Toz alerjiniz varsa evdeki süs ve aksesuar gibi çok gerekli görmediğiniz eşyaları ortalıkta tutmayın. Kitaplarınızı kapalı dolaplarda bulundurmayı tercih edin.
Evinizin havalandırılması işlemini akşam saatlerinde yapmaya özen gösterin. Klimanız varsa ve bunu ısınmak amacıyla da kullanıyorsanız, klimanızın filtrelerini değiştirin.
Kurumuş ve dökülmüş ağaç yapraklarının bol olduğu alanlarda yürüyüş ve piknik yapmayın.
Sokağa çıktığınızda güneş gözlüğü ve maske kullanın.
Aracınızda filtre kullanmayı ve bunu periyodik değiştirmeyi ihmal etmeyin.
Üst solunum yolu enfeksiyonlarına karşı korunun.
Sosyal mesafeye dikkat edin ve hasta kişilerden uzak durun.
Kapalı alanlardan mümkün olduğunca kaçının.
Eve girdiğinizde giysilerinizi mutlaka değiştirin, ardından mutlaka duş alın.
Sigara tüketmeyin, sigaralı ortamlardan da uzak durun.

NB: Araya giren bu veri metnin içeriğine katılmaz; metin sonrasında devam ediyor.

(** * tsched.c: the bounded task queue and its worker pool

    A shallow embedding of [src/util/src/tsched.c] (TDengine) and the
    properties of its queue, its two entry loops and its life cycle.

    - integers of type [int] are values of [Z]; every arithmetic
      operation of the source is followed by the 32-bit two's-complement
      wrap ([wrap32]) and [%] is the truncating remainder ([Z.rem]);
    - pointers are values of [Z], [NULL] is [0];
    - the scheduler object is a record with the fields of [SSchedQueue];
      the two semaphores are their counts and the mutex is its owner;
    - the blocking functions [taosScheduleTask] and
      [taosProcessSchedQueue] are step functions over a program counter,
      one step per statement, so that threads can be interleaved;
    - results of calls into the operating system are inputs of a step. *)

From Stdlib Require Import ZArith List Lia Bool String.
From stdpp Require Import base numbers option list gmap.

Local Open Scope Z_scope.

(** ** C arithmetic on [int] *)

Definition INT_MAX : Z := 2147483647.

Definition wrap32 (z : Z) : Z := (z + 2 ^ 31) `mod` 2 ^ 32 - 2 ^ 31.

Definition c_add (a b : Z) : Z := wrap32 (a + b).
Definition c_sub (a b : Z) : Z := wrap32 (a - b).
(** [a % b]; the source never guards the divisor, and a zero divisor
    traps in C, so every use below is under [queueSize <> 0]. *)
Definition c_rem (a b : Z) : Z := Z.rem a b.

Definition NULL : Z := 0.
Definition EINTR : Z := 4.
Definition DUMP_SCHEDULER_TIME_WINDOW : Z := 30000.

(** ** Data model *)

(** Modelled from the spec: the declaration of [SSchedMsg] is in
    [tsched.h], which is not part of the sources at hand.  The record
    has the direct callback [fp], the handle-pair callback [tfp], a
    payload reference [msg] and the two opaque handles; [tsched.c] reads
    [fp], [tfp], [ahandle] and [thandle] and copies the record whole. *)
Record SSchedMsg : Type := mkMsg {
  fp : Z;
  tfp : Z;
  msg : Z;
  ahandle : Z;
  thandle : Z
}.

#[global] Instance SSchedMsg_eq_dec : EqDecision SSchedMsg.
Proof. solve_decision. Defined.

(** The value [memset(.., 0, sizeof(SSchedMsg))] and [calloc] leave. *)
Definition zero_msg : SSchedMsg := mkMsg 0 0 0 0 0.

Record SSchedQueue : Type := mkSched {
  label : string;                    (* char label[16] *)
  emptySem : Z;                      (* count of tsem_t emptySem *)
  fullSem : Z;                       (* count of tsem_t fullSem *)
  queueMutex : option nat;           (* owner of queueMutex, if locked *)
  fullSlot : Z;
  emptySlot : Z;
  queueSize : Z;
  numOfThreads : Z;
  qthread : option (list Z);         (* NULL, or the table of pthread_t *)
  queue : option (list SSchedMsg);   (* NULL, or the slot buffer *)
  pTmrCtrl : Z;
  pTimer : Z
}.

(** [calloc(sizeof(SSchedQueue), 1)] *)
Definition zero_sched : SSchedQueue :=
  mkSched "" 0 0 None 0 0 0 0 None None NULL NULL.

Definition set_label (v : string) (s : SSchedQueue) : SSchedQueue :=
  mkSched v (emptySem s) (fullSem s) (queueMutex s) (fullSlot s) (emptySlot s)
    (queueSize s) (numOfThreads s) (qthread s) (queue s) (pTmrCtrl s) (pTimer s).
Definition set_emptySem (v : Z) (s : SSchedQueue) : SSchedQueue :=
  mkSched (label s) v (fullSem s) (queueMutex s) (fullSlot s) (emptySlot s)
    (queueSize s) (numOfThreads s) (qthread s) (queue s) (pTmrCtrl s) (pTimer s).
Definition set_fullSem (v : Z) (s : SSchedQueue) : SSchedQueue :=
  mkSched (label s) (emptySem s) v (queueMutex s) (fullSlot s) (emptySlot s)
    (queueSize s) (numOfThreads s) (qthread s) (queue s) (pTmrCtrl s) (pTimer s).
Definition set_queueMutex (v : option nat) (s : SSchedQueue) : SSchedQueue :=
  mkSched (label s) (emptySem s) (fullSem s) v (fullSlot s) (emptySlot s)
    (queueSize s) (numOfThreads s) (qthread s) (queue s) (pTmrCtrl s) (pTimer s).
Definition set_fullSlot (v : Z) (s : SSchedQueue) : SSchedQueue :=
  mkSched (label s) (emptySem s) (fullSem s) (queueMutex s) v (emptySlot s)
    (queueSize s) (numOfThreads s) (qthread s) (queue s) (pTmrCtrl s) (pTimer s).
Definition set_emptySlot (v : Z) (s : SSchedQueue) : SSchedQueue :=
  mkSched (label s) (emptySem s) (fullSem s) (queueMutex s) (fullSlot s) v
    (queueSize s) (numOfThreads s) (qthread s) (queue s) (pTmrCtrl s) (pTimer s).
Definition set_queueSize (v : Z) (s : SSchedQueue) : SSchedQueue :=
  mkSched (label s) (emptySem s) (fullSem s) (queueMutex s) (fullSlot s) (emptySlot s)
    v (numOfThreads s) (qthread s) (queue s) (pTmrCtrl s) (pTimer s).
Definition set_numOfThreads (v : Z) (s : SSchedQueue) : SSchedQueue :=
  mkSched (label s) (emptySem s) (fullSem s) (queueMutex s) (fullSlot s) (emptySlot s)
    (queueSize s) v (qthread s) (queue s) (pTmrCtrl s) (pTimer s).
Definition set_qthread (v : option (list Z)) (s : SSchedQueue) : SSchedQueue :=
  mkSched (label s) (emptySem s) (fullSem s) (queueMutex s) (fullSlot s) (emptySlot s)
    (queueSize s) (numOfThreads s) v (queue s) (pTmrCtrl s) (pTimer s).
Definition set_queue (v : option (list SSchedMsg)) (s : SSchedQueue) : SSchedQueue :=
  mkSched (label s) (emptySem s) (fullSem s) (queueMutex s) (fullSlot s) (emptySlot s)
    (queueSize s) (numOfThreads s) (qthread s) v (pTmrCtrl s) (pTimer s).
Definition set_pTmrCtrl (v : Z) (s : SSchedQueue) : SSchedQueue :=
  mkSched (label s) (emptySem s) (fullSem s) (queueMutex s) (fullSlot s) (emptySlot s)
    (queueSize s) (numOfThreads s) (qthread s) (queue s) v (pTimer s).
Definition set_pTimer (v : Z) (s : SSchedQueue) : SSchedQueue :=
  mkSched (label s) (emptySem s) (fullSem s) (queueMutex s) (fullSlot s) (emptySlot s)
    (queueSize s) (numOfThreads s) (qthread s) (queue s) (pTmrCtrl s) v.

(** Array access [a[i]]; an index outside the array has no value. *)
Definition slot_read {A : Type} (a : list A) (i : Z) : option A :=
  if bool_decide (0 ≤ i) then a !! Z.to_nat i else None.

Definition slot_write {A : Type} (a : list A) (i : Z) (x : A) : option (list A) :=
  if bool_decide (0 ≤ i < Z.of_nat (length a)) then Some (<[Z.to_nat i := x]> a) else None.

(** ** The environment: results of system calls, and what a run leaves behind *)

Inductive sem : Type := EmptySem | FullSem.

(** Result of [tsem_wait], [tsem_post], [pthread_mutex_lock] and
    [pthread_mutex_unlock]: success, or a failure with its error number. *)
Inductive oscall : Type :=
| OsOk
| OsFail (errno : Z).

Inductive loglevel : Type := LError | LTrace.

Inductive logarg : Type :=
| AStr (s : string)
| AInt (z : Z)
| APtr (p : Z)
| AErrno (e : Z).

(** Memory blocks the scheduler allocates. *)
Inductive block : Type := BSched | BQueue | BQthread.

Inductive event : Type :=
(* queue traffic *)
| ESemWait (sm : sem) (o : oscall)
| ESemPost (sm : sem) (o : oscall)
| ELock (o : oscall)
| EUnlock (o : oscall)
| ERead (i : Z) (m : SSchedMsg)
| EClear (i : Z)
| EWrite (i : Z) (m : SSchedMsg)
| ESetFullSlot (v : Z)
| ESetEmptySlot (v : Z)
| ECallFp (f : Z) (m : SSchedMsg)
| ECallTfp (f : Z) (a t : Z)
| EReturn (v : Z)
| ELog (lv : loglevel) (fmt : string) (args : list logarg)
(* life cycle *)
| ECalloc (b : block) (ok : bool)
| EFree (b : block)
| EMutexInit (rc : Z)
| EMutexDestroy
| ESemInit (sm : sem) (value : Z) (rc : Z)
| ESemDestroy (sm : sem)
| EThreadCreate (i : Z) (rc : Z) (th : Z)
| EThreadCancel (th : Z)
| EThreadJoin (th : Z)
| ETmrReset (ms : Z) (param : Z) (ctrl : Z) (old : Z)
| ETmrStop (tmr : Z).

#[global] Instance sem_eq_dec : EqDecision sem.
Proof. solve_decision. Defined.
#[global] Instance oscall_eq_dec : EqDecision oscall.
Proof. solve_decision. Defined.
#[global] Instance loglevel_eq_dec : EqDecision loglevel.
Proof. solve_decision. Defined.
#[global] Instance logarg_eq_dec : EqDecision logarg.
Proof. solve_decision. Defined.
#[global] Instance block_eq_dec : EqDecision block.
Proof. solve_decision. Defined.
#[global] Instance event_eq_dec : EqDecision event.
Proof. solve_decision. Defined.

Definition uError (fmt : string) (args : list logarg) : event := ELog LError fmt args.
Definition uTrace (fmt : string) (args : list logarg) : event := ELog LTrace fmt args.

(** One step of a thread either moves on, is not enabled now (a
    semaphore at zero, a mutex held by another thread), or has no
    defined behaviour (a slot index outside the buffer, a remainder by
    zero, a null buffer). *)
Inductive result (A : Type) : Type :=
| Next (a : A)
| Blocked
| Fault.
Arguments Next {A} a.
Arguments Blocked {A}.
Arguments Fault {A}.

(** ** [taosProcessSchedQueue], lines 118-152 *)

Inductive wpc : Type :=
| WWaitFull      (* 123  tsem_wait(&pSched->fullSem) *)
| WLock          (* 132  pthread_mutex_lock(&pSched->queueMutex) *)
| WRead          (* 135  msg = pSched->queue[pSched->fullSlot] *)
| WClear         (* 136  memset(pSched->queue + pSched->fullSlot, 0, ..) *)
| WAdvance       (* 137  pSched->fullSlot = (pSched->fullSlot + 1) % pSched->queueSize *)
| WUnlock        (* 139  pthread_mutex_unlock(&pSched->queueMutex) *)
| WPostEmpty     (* 142  tsem_post(&pSched->emptySem) *)
| WDispatch.     (* 145-148  the callback *)

#[global] Instance wpc_eq_dec : EqDecision wpc.
Proof. solve_decision. Defined.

Tedaviyle kontrol altına alınabiliyor
Kulak Burun Boğaz Uzmanı Dr. Betül Şahin günümüzde alerjik nezle ve astım gibi alerjik hastalıkların antihistaminik tabletler ve burun spreyleriyle kontrol altına alınabildiğini vurgulayarak sözlerine şöyle devam ediyor: “Yoğun alerji tiplerinde gerektiğinde ağızdan veya soluma yoluyla alınan kortizon ilaçlar da tedaviye eklenebiliyor. Aşı tedavileri de çok yoğun yaşanan ve etkeni saptanmış alerjilerde etkili bir tedavi seçeneğini oluşturuyor.”